Explain how to understand key_skipped_count in the execution plan

Note:
This topic has been translated from a Chinese forum by GPT and might contain errors.

Original topic: explain 执行计划中怎么理解key_skipped_count

| username: Raymond

Background: Testing tpch’s orders
I found the key_skipped_count in the execution plan confusing and don’t know what it really means.
Note: No data has been deleted. After generating the table data for tpch’s orders, it was directly counted.

mysql> select count() from orders where O_ORDERDATE >= “1995-01-01” and O_ORDERDATE <= “1995-01-03”;
±---------+
| count(
) |
±---------+
| 1811 |
±---------+
1 row in set (0.00 sec)

mysql> explain analyze select count(*) from orders where O_ORDERDATE >= “1995-01-01” and O_ORDERDATE <= “1995-01-03”;
±----------------------------±--------±--------±----------±---------------------------------------------±-----------------------------------------------------------------------------------------------------------------------------------------------------------------------------------------------------------------------±------------------------------------------------±----------±-----+
| id | estRows | actRows | task | access object | execution info | operator info | memory | disk |
±----------------------------±--------±--------±----------±---------------------------------------------±-----------------------------------------------------------------------------------------------------------------------------------------------------------------------------------------------------------------------±------------------------------------------------±----------±-----+
| StreamAgg_17 | 1.00 | 1 | root | | time:2.56ms, loops:2 | funcs:count(Column#12)->Column#10 | 388 Bytes | N/A |
| └─IndexReader_18 | 1.00 | 1 | root | | time:2.55ms, loops:2, cop_task: {num: 1, max: 2.49ms, proc_keys: 1811, rpc_num: 1, rpc_time: 2.47ms, copr_cache_hit_ratio: 0.00, distsql_concurrency: 15} | index:StreamAgg_9 | 267 Bytes | N/A |
| └─StreamAgg_9 | 1.00 | 1 | cop[tikv] | | tikv_task:{time:1ms, loops:2}, scan_detail: {total_process_keys: 1811, total_process_keys_size: 83306, total_keys: 1812, get_snapshot_time: 890.3µs, rocksdb: {key_skipped_count: 1811, block: {cache_hit_count: 9}}} | funcs:count(1)->Column#12 | N/A | N/A |
| └─IndexRangeScan_16 | 257.81 | 1811 | cop[tikv] | table:orders, index:O_ORDERDATE(O_ORDERDATE) | tikv_task:{time:1ms, loops:2} | range:[1995-01-01,1995-01-03], keep order:false | N/A | N/A |
±----------------------------±--------±--------±----------±---------------------------------------------±-----------------------------------------------------------------------------------------------------------------------------------------------------------------------------------------------------------------------±------------------------------------------------±----------±-----+
4 rows in set (0.01 sec)

| username: zhanggame1 | Original post link

First, analyze the table, otherwise, there will be issues with the execution plan.

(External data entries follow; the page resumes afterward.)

(* ===== verification/FatCache.v ===== *)
(** fs/fat/fat.c: the inode cache. Which vnodes are in memory, who refers to them, and
    that every operation keeps the account, on any disk whatever it holds or does. *)

From stdpp Require Import gmap.
From S2P Require Import Prelude Bytes FileSpec Paths Vfs Rtc Block FatVol FatMount FatFile FatName FatDir FatVnode.
From S2P Require Import FatDisk FatChain FatRw FatEntry FatSpec FatScan.

(** *** The index of an entry that was found *)

Section Found.
Context {D : Type} `{BlockOps D}.

Lemma slot_index c (v : vst D) :
  iwp (dir_slot c) v (fun r _ => forall e c', r = Some (e, c') -> c_index c' = c_index c + 1) (fun _ _ => True).
Proof.
  unfold dir_slot. apply iwp_bind, iwp_get. cbn zeta. destruct (if c_clus c =? 0 then _ else _) as [clus pos].
  eapply (iwp_seq _ _ _ (fun _ _ => True) (fun _ _ => True)); [unfold iwp; by destruct (locate_walk _ _ v) as [[?|?] ?]| |done].
  intros [cl|] w _; [|by apply iwp_ret]. destruct (negb _); [by apply iwp_fail|].
  eapply (iwp_seq _ _ _ (fun _ _ => True) (fun _ _ => True)); [unfold iwp; by destruct (fat_sector_read _ w) as [[?|?] ?]| |done].
  intros p u _. apply iwp_ret. by intros e c' [= _ <-].
Qed.

Lemma scan_index fuel : forall c (v : vst D),
  iwp (dir_scan fuel c) v (fun r _ => forall d c', r = Some (d, c') -> d_index d < FAT_MAX_DIR_ENTRIES) (fun _ _ => True).
Proof.
  induction fuel as [|k IH]; intros c v; cbn [dir_scan]; [by apply iwp_fail|].
  destruct (Z.leb_spec FAT_MAX_DIR_ENTRIES (c_index c)); [by apply iwp_ret|].
  eapply iwp_seq; [apply slot_index| |done]. cbv beta. intros [[e c1]|] w Hc; [|by apply iwp_ret].
  specialize (Hc e c1 eq_refl). destruct (judge e c1) as [|c2|d c2] eqn:Ej; [by apply iwp_ret|apply IH|].
  apply iwp_ret. intros d' c' [= <- <-]. rewrite (judge_slot _ _ _ _ Ej). lia.
Qed.
Inductive fmt :=
  | F_NONE | F_STR | F_STR_OPT_A | F_RD_A | F_RD_A_B | F_A_B | F_A | F_RD | F_LBL
  | F_PORT_A | F_RD_PORT | F_RD_ADDR | F_ADDR_A | F_RD_BDF_OFF
  | F_RD_A_B_C | F_A_B_C | F_RD_STR_A | F_RD_STR_A_B | F_SYS.

Definition op_info (o : dvm_op) : fmt :=
  match o with
  | HALT | NOP | RET => F_NONE
  | ABORT => F_STR
  | MOV | NOT => F_RD_A
  | ADD | SUB | MUL | DIV | MOD | AND | OR | XOR | SHL | SHR => F_RD_A_B
  | CMP | TEST => F_A_B
  | JMP | BEQ | BNE | BLT | BLE | BGT | BGE | CALL => F_LBL
  | PUSH | DELAY => F_A
  | POP => F_RD
  | OUT8 | OUT16 | OUT32 => F_PORT_A
  | IN8 | IN16 | IN32 => F_RD_PORT
  | LD8 | LD16 | LD32 | MLD8 | MLD16 | MLD32 | MLD64 => F_RD_ADDR
  | ST8 | ST16 | ST32 | MST8 | MST16 | MST32 | MST64 => F_ADDR_A
  | PCICFG => F_RD_BDF_OFF
  | PRINT => F_STR_OPT_A
  | MSTR => F_RD_STR_A
  | MCPY | MSET | MCHR | MATOI | MITOA => F_RD_A_B_C
  | MCMP => F_A_B_C
  | MFIND => F_RD_STR_A_B
  | SYS => F_SYS
  end.

Inductive dvm_sys_nr :=
  | SYS_CON_WRITE | SYS_FS_READ | SYS_FS_WRITE | SYS_FS_SIZE | SYS_AUDIO_TONE
  | SYS_TIME_MS | SYS_NET_FETCH.
Definition sys_table : list dvm_sys_nr :=
  [SYS_CON_WRITE; SYS_FS_READ; SYS_FS_WRITE; SYS_FS_SIZE; SYS_AUDIO_TONE; SYS_TIME_MS;
   SYS_NET_FETCH].
Definition DVM_SYS__COUNT := 7.
Definition sys_of (n : Z) : option dvm_sys_nr := if n <? 0 then None else sys_table !! Z.to_nat n.
(** A run that was refused: the result is all zeroes but the status. *)
Definition vm_zero (w : ctx) : vm ctx :=
  Vm (replicate 16 0) [] [] 0 0 false false false (fun _ => 0) (fun _ => 0) (fun _ => 0) w.

(** r0.. from the argument vector, at most 16 of them. *)
Definition entry_regs (args : list Z) : list Z :=
  let l := take 16 args in l ++ replicate (16 - length l) 0.

Definition dvm_run_at (p : dvm_program) (pol : dvm_policy) (io : dvm_io ctx)
    (args : list Z) (start_pc : Z) (m : machine ctx)
  : option (dvm_status * vm ctx * machine ctx) :=
  if in_run m then Some (DVM_TRAP_REENTRY, vm_zero (m_world m), m)
  else
    match dvm_policy_check bss_end dma_arena pol with
    | DVM_OK =>
        match dvm_program_validate p with
        | DVM_OK =>
            if (0 <? start_pc) && (ninsn p <=? start_pc)
            then Some (DVM_TRAP_BADOP, vm_zero (m_world m), m)
            else
              let lines := if trace pol =? 0 then 0 else 6 in
              let armed := negb (dma_size pol =? 0) in
              let dma0 := if armed then dma_guard_arm (m_dma m) else m_dma m in
              let st := Vm (entry_regs args) [] [] start_pc 0 false false false
                           (fun c => if bool_decide (c = TRACE_LINES) then lines else 0)
                           (fun _ => 0) dma0 (m_world m) in
              match execute bss_end dma_arena io p pol (S (Z.to_nat (max_steps pol))) st with
              | None => None
              | Some (w, st) =>
                  Some (w, if trace pol =? 0 then st else bump TRACE_LINES 1 st,
                        Machine false (mem st) (dma st) (armed || guard_armed m) (world st))
              end
        | s => Some (s, vm_zero (m_world m), m)
        end
    | s => Some (s, vm_zero (m_world m), m)
    end.

Definition dvm_run (p : dvm_program) (pol : dvm_policy) (io : dvm_io ctx) (args : list Z)
    (m : machine ctx) := dvm_run_at p pol io args 0 m.

End Machine.
Lemma run_find todo c0 rest : forall x (s : vm ctx), 0 <= x ->
  x + Z.of_nat todo + zlen rest <= DVM_MEM_SIZE ->
  (exists s', find_loop pol todo c0 rest x s = Stop DVM_TRAP_MEM_BUDGET s') \/
  (exists r s', find_loop pol todo c0 rest x s = Go r s' /\ mem s' = mem s /\
     first_from s (c0 :: rest) x (Z.of_nat todo) r).
Proof using.
  induction todo as [|todo IH]; intros x s H0 He; cbn [find_loop].
  { right. exists None, s. repeat split. cbn. lia. }
  pose proof (zlen_nonneg rest). rewrite Nat2Z.inj_succ, <- Z.add_1_r.
  destruct (charge_or_stop 1 s) as [[s1 E1]|(s1 & E1 & M1)]; [left; unfold vbind; rewrite E1; eauto|].
  erewrite run_bind by exact E1. erewrite run_bind by (apply run_mget; lia).
  assert (Hskip : forall s2 : vm ctx, mem s2 = mem s -> ~ occurs s (c0 :: rest) x ->
    (exists s', find_loop pol todo c0 rest (x + 1) s2 = Stop DVM_TRAP_MEM_BUDGET s') \/
    (exists r s', find_loop pol todo c0 rest (x + 1) s2 = Go r s' /\ mem s' = mem s /\
       first_from s (c0 :: rest) x (Z.of_nat todo + 1) r)).
  { intros s2 M2 Hno. destruct (IH (x + 1) s2) as [?|(r & s' & E & M & Hf)]; [lia..|by left|].
    right. exists r, s'. split; [done|]. split; [congruence|]. apply first_from_next; [done|].
    unfold first_from in *. destruct r; unfold occurs in *; by rewrite M2 in Hf. }
  rewrite M1. destruct (Z.eqb_spec (mem s x) c0) as [Hc|Hc]; cbn [negb];
    [|apply Hskip; [done|rewrite occurs_cons; tauto]].
  destruct (run_match rest (x + 1) s1) as (k & E2 & Hk & Hi); [lia..|]. erewrite run_bind by exact E2.
  destruct (charge_or_stop k s1) as [[s2 E3]|(s2 & E3 & M2)]; [left; unfold vbind; rewrite E3; eauto|].
  erewrite run_bind by exact E3. rewrite (occurs_same _ _ _ _ M1) in Hi. rewrite M1 in M2.
  destruct (Z.eqb_spec k (zlen rest)) as [Hkk|Hkk].
  - right. exists (Some x), s2. split; [done|]. split; [done|]. split; [lia|].
    split; [apply occurs_cons; tauto|lia].
  - apply Hskip; [done|]. rewrite occurs_cons. tauto.
Qed.

(** Mfind finds the first occurrence. On a block inside scratch memory the
    instruction runs out of byte budget, or hands out the least offset at which the
    string occurs inside the block and sets the zero flag, or, exactly when the string
    occurs nowhere in the block, hands out the end of the block and clears the flag.
    Memory is unchanged. *)
Theorem mfind_finds_first i hay n next (s : vm ctx) :
  0 <= hay -> 0 <= n -> hay + n <= DVM_MEM_SIZE ->
  let needle := str_at p (val_at i 0) in
  (exists s', op_mfind p pol i hay n next s = Stop DVM_TRAP_MEM_BUDGET s') \/
  (exists r s', op_mfind p pol i hay n next s = Go (Some (default (hay + n) r), next) s' /\
     zero s' = bool_decide (is_Some r) /\ mem s' = mem s /\
     first_from s needle hay (n - zlen needle + 1) r).
Proof using.
  intros H0 Hn He needle. unfold op_mfind. fold needle. erewrite run_bind by (apply run_span; lia).
  assert (Hend : forall r (s1 : vm ctx), mem s1 = mem s -> first_from s needle hay (n - zlen needle + 1) r ->
    exists s', vbind (vget below) (fun b => vbind (vmod (set_flags (match r with Some _ => true | None => false end) b))
       (fun _ => vbind (vmod (bump N_MEM_RD 1)) (fun _ => alu (default (hay + n) r) next))) s1
      = Go (Some (default (hay + n) r), next) s' /\ zero s' = bool_decide (is_Some r) /\
        mem s' = mem s /\ first_from s needle hay (n - zlen needle + 1) r).
  { intros r s1 M Hf. eexists. split; [reflexivity|]. split; [by destruct r|]. by split. }
  destruct needle as [|c0 rest] eqn:En.
  { right. exists (Some hay). erewrite run_bind by reflexivity. apply Hend; [done|].
    split; [autorewrite with zlen; lia|]. split; [intros j c Hj; by destruct j|lia]. }
  destruct (Z.leb_spec (zlen (c0 :: rest)) n) as [Hle|Hgt].
  - autorewrite with zlen in *. pose proof (zlen_nonneg rest).
    destruct (run_find (Z.to_nat (n - (zlen rest + 1) + 1)) c0 rest hay s) as [[s' E]|(r & s' & E & M & Hf)];
      [lia..|left; unfold vbind at 1; rewrite E; eauto|].
    right. exists r. erewrite run_bind by exact E. apply Hend; [done|]. by rewrite Z2Nat.id in Hf by lia.
  - right. exists None. erewrite run_bind by reflexivity. apply Hend; [done|]. cbn. lia.
Qed.

(** ** net.fetch *)

(** What net.fetch leaves in scratch memory. The backend stores the body at the
    start of the destination and returns the HTTP status; the VM then writes a NUL at
    the offset the status names, not at the end of the body. So when the status is
    smaller than the room, exactly the byte at that offset is 0 and the rest of a body
    longer than the status is kept after it; and the high-water mark does not move,
    although bytes were stored. *)
Theorem net_fetch_nul_at_status (y : dvm_sys ctx) h uo ul d c (s : vm ctx) rc body w :
  net_fetch y = Some h -> 0 <= uo -> 0 < ul < FETCH_URL_MAX -> uo + ul <= DVM_MEM_SIZE ->
  0 <= d -> d + c <= DVM_MEM_SIZE -> 0 < rc < c -> zlen body <= c -> Forall byte_ok body ->
  affords (ul + c) s -> (forall url, h url c (world s) = (rc, body, w)) ->
  exists s', net_fetch_call pol y uo ul d c s = Go rc s' /\
    (forall o, mem s' o = if o =? d + rc then 0 else stored d body (mem s) o) /\
    cnt s' MEM_HWM = cnt s MEM_HWM.
Proof using.
  intros Hh Hu Hl Hue Hd Hde Hrc Hb Hbb Ha Hres. unfold net_fetch_call, FETCH_URL_MAX in *.
  erewrite run_bind by (apply run_span; lia). erewrite run_bind by (apply run_refuse; lia).
  erewrite run_bind by (apply run_span; lia).
  rewrite wrap64_small by (unfold DVM_MEM_SIZE in *; lia).
  erewrite run_bind by (by apply run_charge). set (s1 := bump MEM_BYTES _ s).
  destruct (run_mgets (Z.to_nat ul) uo s1) as [url Eu]; [lia..|]. erewrite run_bind by exact Eu.
  assert (Ek : hook pol (net_fetch y) (fun h w => h (cstr url) c w) s1 = Go (rc, body) (set_world w s1)).
  { rewrite Hh. cbn. by rewrite Hres. }
  erewrite run_bind by exact Ek. cbn [fst snd].
  destruct (run_mputs body d (set_world w s1)) as (m' & E & Hm); [done|lia..|].
  erewrite run_bind by exact E.
  replace ((0 <? rc) && (0 <? c)) with true by lia. replace (rc <? c) with true by lia.
  replace (d + rc <? d + c) with true by lia.
  erewrite run_bind by (apply run_mput; lia). eexists. split; [reflexivity|]. cbn [mem set_mem].
  split; [|by apply (cnt_bump_ne MEM_BYTES MEM_HWM (ul + c) s)]. intros o. ztest; [done|]. by rewrite Hm.
Qed.

End Mem.

(** ** The theorems at work *)

(** A fresh state with the letters of the alphabet repeating in scratch memory. *)
Definition abc_vm : vm unit :=
  Vm (replicate 16 0) [] [] 0 0 false false false (fun _ => 0) (fun o => 97 + o mod 26) (fun _ => 0) tt.

Lemma abc_ok : mem_ok abc_vm.
Proof. intros o. cbn. pose proof (Z.mod_pos_bound o 26 ltac:(lia)). lia. Qed.

Lemma abc_affords k : 0 <= k <= 4194304 -> affords dvm_policy_init k abc_vm.
Proof. intros. unfold affords. cbn -[Z.pow]. unfold DVM_MEM_SIZE. lia. Qed.

(** An overlapping copy: "abcdef" one byte up. *)
Lemma mcpy_is_memmove_witness :
  exists s', op_mcpy dvm_policy_init 1 0 6 0 abc_vm = Go (Some 7, 0) s' /\ mem s' 6 = 102.
Proof.
  destruct (mcpy_is_memmove dvm_policy_init 1 0 6 0 abc_vm abc_ok) as (s' & E & Hm);
    [unfold DVM_MEM_SIZE; lia..|apply abc_affords; lia|].
  exists s'. split; [exact E|]. rewrite Hm. reflexivity.
Defined.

| username: redgame | Original post link

The number of skipped index keys. This value is usually non-zero when an index is used.

| username: Kongdom | Original post link

Rocksdb_key_skipped_count: The number of deleted (tombstone) keys encountered when RocksDB scans data.

| username: Raymond | Original post link

How should this be understood?

| username: 春风十里 | Original post link

I haven’t seen this situation here. Did the original poster delete the table?

| username: tidb菜鸟一只 | Original post link

In fact, it refers to the data that has been deleted but not yet garbage collected. TiKV needs to filter out this data during scanning.

| username: 有猫万事足 | Original post link

When deleting data, it is not directly deleted but marked as deleted by changing its status. The same principle applies to updating data: a new record is written, and the old record is marked as deleted. The actual deletion of the record happens during the TiKV garbage collection (GC).

A high number indicates that the table is frequently updated or deleted. If the GC is progressing normally, it means this is expected behavior and can be ignored. You can check the progress of the GC in the TiKV details panel under the GC group in Grafana.